Book one-way flights
Another way to maximize miles is to focus your efforts on booking one-way flights. This strategy offers you more flexibility since you can use different programs to book each leg of your journey.
If you find a great departure flight with Delta and an even better flight home with United MileagePlus, for example, use miles from both programs to book the two legs with separate airlines.
I often do this since I have miles in several different programs and need to book award flights for my family of four. If I don’t have enough miles in one loyalty program for round-trip flights, I focus on earning enough miles for one direction then lean on another program for the ride home.
Sign up for airline credit cards with big signup bonuses
The advice to book one-ways works rather well when you’re signing up for airline credit cards that offer big signup bonuses. That’s because you can maximize these bonuses however you want and earn bonuses with multiple airlines within the same year.
As an example, the Citi® / AAdvantage® Platinum Select® World Elite™ Mastercard® is currently offering 4,000 miles after you spend $2,000 on purchases in the first three months of account opening and $10,000 on purchases within 12 months of becoming a cardholder. Two spouses who earned this bonus would then have 100,000 miles from signup bonuses alone. Throw in a few more signup bonuses from the Delta SkyMiles program or United MileagePlus this year and you could have a pricey trip almost anywhere covered in a hurry.
Another pro tip: Make sure you’re aware of the cards that earn flexible miles you can transfer to different airline programs. If you pick up a card like the Chase Sapphire Preferred®, for example, you can rack up points and transfer them to several airlines 1:1, including United MileagePlus, Southwest Airlines, British Airways, Air France and Iberia.

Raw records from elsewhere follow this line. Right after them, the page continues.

Lemma submit_accepted_appends_pending_witness :
  submitJob running_backend [] sample_payload false (Some "https://b") (Some "key")
    "job-1" 0 "t"
  = ([mkJob "job-1" (Some (JStr "job-123")) (Some (JStr "https://example.com"))
        (spread_with sample_payload "job_id" (JStr "job-1"))
        (JStr "pending") None "t" "t" 0 JNull JNull],
     [ECallSubmit; EStartPoll "job-1"], inr (SubmitOk "job-1" (JStr "job-123"))).
Proof.
  apply (submit_accepted_appends_pending running_backend [] sample_payload
           (Some "https://b") (Some "key") "job-1" 0 "t" 200 "OK" accepted_body);
    first [reflexivity | discriminate].
Defined.

(** A configured submission of a non-null payload under a fresh id whose
    request fails (network
    failure, non-2xx answer, or unparsable body) appends one record with
    status error carrying the failure message, starts no poll loop, and
    rethrows that same message. *)
Theorem submit_failure_records_error (b : backend) (jobs : store) (p : json)
    (bu ak : option string) (gid : string) (now : Z) (iso : string) (msg : string) :
  configured bu = true -> configured ak = true -> p <> JNull ->
  getJobById jobs gid = None ->
  (b_submit b (spread_with p "job_id" (JStr gid)) = HNetFail msg
   \/ (exists code text body,
         b_submit b (spread_with p "job_id" (JStr gid)) = HResp code text body
         /\ http_ok code = false
         /\ msg = ("Backend returned " ++ show_Z code ++ ": " ++ text)%string)
   \/ (exists code text,
         b_submit b (spread_with p "job_id" (JStr gid)) = HResp code text (inl msg)
         /\ http_ok code = true)) ->
  submitJob b jobs p false bu ak gid now iso
  = ((jobs ++ [mkJob gid None (json_get "url" p) (spread_with p "job_id" (JStr gid))
                 (JStr "error") None iso iso 0 (JStr msg) JNull])%list,
     [ECallSubmit], inl msg).
Proof.
  intros Hbu Hak Hp Hfresh Hcase.
  unfold submitJob. rewrite Hbu, Hak. cbn [negb].
  destruct p; [contradiction| | | | |]; cbn [payload];
  (destruct Hcase as [Hs | [[code [text [body [Hs [Hok Hm]]]]] | [code [text [Hs Hok]]]]];
    rewrite Hs; [| rewrite Hok; cbn [negb]; subst msg | rewrite Hok; cbn [negb]];
    (rewrite updateJob_saveJob_fresh; [reflexivity | exact Hfresh | reflexivity])).
Qed.
(** * Monitoring dashboard core: event bus, poller, status, alerts, charts

    A shallow embedding of the dashboard script (the revision with the
    [serviceDisplayNames] table and [setInitialState]) and the properties
    its specification states about it.

    Modelling conventions.
    - JavaScript numbers coming from the JSON snapshot are exact rationals
      ([Q]): a number stands for the exact value of the double the parser
      produced, and comparisons and [toFixed(1)] are taken on that value.
    - A snapshot is decoded into typed payloads: a metric field is either
      absent or a number, a status field is either absent or a string.
      Snapshots in which a metric is [null] or of another JSON type are not
      covered.
    - Module-level singletons ([apiService], [chartModule], the DOM) become
      one explicit [World] record threaded through every operation; the
      subscriber table of [eventBus] is kept beside it.
    - Callbacks may throw: they return an [Outcome], and [forEach] stops at
      the first one that throws, as [Array.prototype.forEach] does.
    - An [async] function is cut at its [await]: [fetchAllStats] is the
      request it issues and, later, the settling of that request. *)

From Stdlib Require Import Ascii String QArith Qround Qabs.
From stdpp Require Import base option list strings pretty gmap.

Local Open Scope string_scope.
Local Open Scope Z_scope.
Local Open Scope list_scope.

(** ** Configuration *)

Record Config := {
  apiEndpoint : string;
  refreshInterval : Z;
  maxChartPoints : nat;
  maxLogEntries : nat;
  maxAlerts : nat
}.

Definition config : Config := {|
  apiEndpoint := "";
  refreshInterval := 2000;
  maxChartPoints := 30;
  maxLogEntries := 50;
  maxAlerts := 5
|}.

(** ** JavaScript primitives used by the script *)

Module Js.

(** [x || d] for a possibly absent number: [undefined] and [0] are falsy. *)
Definition or_num (x : option Q) (d : Q) : Q :=
  match x with
  | Some q => if Qeq_bool q 0 then d else q
  | None => d
  end.

(** [x < y] and [x > y] on numbers. *)
Definition lt (x y : Q) : bool := negb (Qle_bool y x).
Definition gt (x y : Q) : bool := negb (Qle_bool x y).

(** [x === s] for a possibly absent string. *)
Definition str_is (x : option string) (s : string) : bool :=
  match x with
  | Some v => bool_decide (v = s)
  | None => false
  end.

(** [Number.prototype.toFixed(1)] for a magnitude below 10^21: the sign is
    split off, the magnitude is rounded to the nearest tenth, ties going up.
    (From 10^21 on JavaScript switches to exponent notation, which this
    function does not render; the properties that depend on the text are
    stated within [fixedRange].) *)
Definition toFixed1 (x : Q) : string :=
  let n := Qfloor (Qabs x * 10 + (1 # 2))%Q in
  (if negb (Qle_bool 0 x) then "-" else "")
    +:+ pretty (n / 10) +:+ "." +:+ pretty (n mod 10).
(** [needle in hay] holds exactly when [hay] has [needle] as a factor. *)
Lemma contains_iff (needle hay : string) :
  PyStr.contains needle hay = true <->
  exists a b, hay = a ++ needle ++ b.
Proof.
  induction hay as [|c hay IH].
  - cbn [PyStr.contains]. rewrite orb_false_r, prefix_iff. split.
    + intros [t Ht]. exists "", t. exact Ht.
    + intros [a [b H]]. symmetry in H.
      apply append_eq_nil in H as [-> H].
      apply append_eq_nil in H as [-> ->]. exists "". reflexivity.
  - cbn [PyStr.contains]. rewrite orb_true_iff, prefix_iff, IH. split.
    + intros [[t Ht] | [a [b H]]].
      * exists "", t. exact Ht.
      * exists (String c a), b. simpl. now rewrite H.
    + intros [[|x a] [b H]].
      * left. exists b. exact H.
      * right. simpl in H. injection H as _ H. exists a, b. exact H.
Qed.

Lemma lower_app (a b : string) :
  PyStr.lower (a ++ b) = PyStr.lower a ++ PyStr.lower b.
Proof. induction a as [|x a IH]; simpl; [reflexivity | now rewrite IH]. Qed.

Lemma length_app (a b : string) :
  String.length (a ++ b) = String.length a + String.length b.
Proof. induction a as [|x a IH]; simpl; [reflexivity | now rewrite IH]. Qed.

End StrFacts.

(** ** The matcher against the words of a regular expression *)

Module RegexFacts.
Import Regex.

Lemma lang_void_inv s : lang Void s -> False.
Proof. intros H; inversion H. Qed.

Lemma lang_eps_inv s : lang Eps s -> s = "".
Proof. intros H; inversion H; reflexivity. Qed.

Lemma lang_atom_inv p s :
  lang (Atom p) s -> exists c, s = String c "" /\ p c = true.
Proof. intros H; inversion H; subst; eauto. Qed.

Lemma lang_cat_inv a b s :
  lang (Cat a b) s -> exists u v, s = u ++ v /\ lang a u /\ lang b v.
Proof. intros H; inversion H; subst; eauto. Qed.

Redeem airline miles for airfare
While you can redeem certain types of airline miles for hotels, rental cars, gift cards, or merchandise, this method is rarely a good deal. It’s common to get up to 2 cents or more in value for each airline mile you redeem, but you usually get less than one cent in value per mile when you redeem for anything else.
Save your miles for flights, and you’ll receive more value and more free travel over time.
Pay cash when flight prices drop
Finally, don’t forget that not every flight should be covered with airline miles. If prices are low and you aren’t going to receive a good value for your miles, consider covering your flight with cash and saving your miles for another day.
While there are no hard and fast rules that dictate when you should and shouldn’t use airline miles, most experts would agree you should never redeem miles for less than one cent per mile no matter what.